Instructions for the task -
Below are some records. Return exactly the lines from the one with "(or_else (is_dir s" to the one with "match resolve s env_dir with", and nothing else.

Stored items:
◆ ◆ ◆ ◆

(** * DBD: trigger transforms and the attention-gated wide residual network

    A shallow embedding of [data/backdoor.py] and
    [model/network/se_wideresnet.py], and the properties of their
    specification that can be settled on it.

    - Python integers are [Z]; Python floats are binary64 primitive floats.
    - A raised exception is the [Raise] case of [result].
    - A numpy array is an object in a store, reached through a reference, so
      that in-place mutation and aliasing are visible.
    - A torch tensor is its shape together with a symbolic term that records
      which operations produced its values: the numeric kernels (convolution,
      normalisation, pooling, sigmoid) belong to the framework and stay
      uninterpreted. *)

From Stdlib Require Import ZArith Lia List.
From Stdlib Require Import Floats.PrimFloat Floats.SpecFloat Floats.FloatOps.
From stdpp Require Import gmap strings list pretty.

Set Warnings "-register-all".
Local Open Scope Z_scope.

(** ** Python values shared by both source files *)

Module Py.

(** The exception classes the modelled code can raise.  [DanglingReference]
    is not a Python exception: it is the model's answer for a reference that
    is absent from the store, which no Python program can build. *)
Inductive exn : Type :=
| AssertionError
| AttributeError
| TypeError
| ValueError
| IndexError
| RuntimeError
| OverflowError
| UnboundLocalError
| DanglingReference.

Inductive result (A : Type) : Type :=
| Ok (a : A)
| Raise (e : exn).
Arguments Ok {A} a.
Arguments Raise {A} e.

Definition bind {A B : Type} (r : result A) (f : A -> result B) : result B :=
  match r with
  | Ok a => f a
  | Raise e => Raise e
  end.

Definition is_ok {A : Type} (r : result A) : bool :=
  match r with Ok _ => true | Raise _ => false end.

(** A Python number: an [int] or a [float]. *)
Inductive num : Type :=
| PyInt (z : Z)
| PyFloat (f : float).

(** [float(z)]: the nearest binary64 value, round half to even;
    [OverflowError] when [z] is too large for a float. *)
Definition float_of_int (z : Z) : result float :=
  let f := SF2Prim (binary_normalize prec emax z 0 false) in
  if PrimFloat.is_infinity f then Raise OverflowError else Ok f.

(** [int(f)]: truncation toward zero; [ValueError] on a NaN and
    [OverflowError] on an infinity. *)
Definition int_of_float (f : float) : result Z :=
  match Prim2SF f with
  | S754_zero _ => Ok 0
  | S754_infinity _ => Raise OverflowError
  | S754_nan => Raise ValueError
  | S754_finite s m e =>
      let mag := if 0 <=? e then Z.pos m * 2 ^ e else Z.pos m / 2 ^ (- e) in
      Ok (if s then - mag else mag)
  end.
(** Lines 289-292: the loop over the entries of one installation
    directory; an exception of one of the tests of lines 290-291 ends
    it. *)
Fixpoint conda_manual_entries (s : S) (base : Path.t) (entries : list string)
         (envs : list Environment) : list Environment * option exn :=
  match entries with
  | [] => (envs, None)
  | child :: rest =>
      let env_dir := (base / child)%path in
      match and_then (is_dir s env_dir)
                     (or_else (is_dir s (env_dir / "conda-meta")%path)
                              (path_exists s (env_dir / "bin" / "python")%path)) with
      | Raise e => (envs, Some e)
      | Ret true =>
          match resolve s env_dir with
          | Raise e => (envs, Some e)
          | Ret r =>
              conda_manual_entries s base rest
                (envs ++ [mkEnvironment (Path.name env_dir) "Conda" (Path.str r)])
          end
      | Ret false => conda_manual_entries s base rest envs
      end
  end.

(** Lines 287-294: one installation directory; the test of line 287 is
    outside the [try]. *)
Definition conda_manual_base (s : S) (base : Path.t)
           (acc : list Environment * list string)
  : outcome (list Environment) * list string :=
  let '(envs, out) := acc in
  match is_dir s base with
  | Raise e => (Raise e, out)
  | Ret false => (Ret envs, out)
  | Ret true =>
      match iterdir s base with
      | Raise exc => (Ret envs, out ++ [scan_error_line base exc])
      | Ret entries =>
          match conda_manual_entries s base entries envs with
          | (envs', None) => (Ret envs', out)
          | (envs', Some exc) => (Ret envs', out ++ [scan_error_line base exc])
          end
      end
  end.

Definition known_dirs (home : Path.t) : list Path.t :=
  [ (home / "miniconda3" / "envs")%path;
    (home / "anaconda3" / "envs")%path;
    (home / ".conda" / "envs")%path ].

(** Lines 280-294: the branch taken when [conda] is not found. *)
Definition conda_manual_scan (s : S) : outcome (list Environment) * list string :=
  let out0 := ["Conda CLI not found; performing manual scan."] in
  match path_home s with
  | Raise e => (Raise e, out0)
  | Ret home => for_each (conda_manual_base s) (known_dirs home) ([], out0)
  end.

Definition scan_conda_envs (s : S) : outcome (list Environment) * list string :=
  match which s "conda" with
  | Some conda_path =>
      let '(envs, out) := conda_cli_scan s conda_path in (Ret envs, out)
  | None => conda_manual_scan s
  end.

◆ ◆ ◆ ◆

Answer for the task -
                     (or_else (is_dir s (env_dir / "conda-meta")%path)
                              (path_exists s (env_dir / "bin" / "python")%path)) with
      | Raise e => (envs, Some e)
      | Ret true =>
          match resolve s env_dir with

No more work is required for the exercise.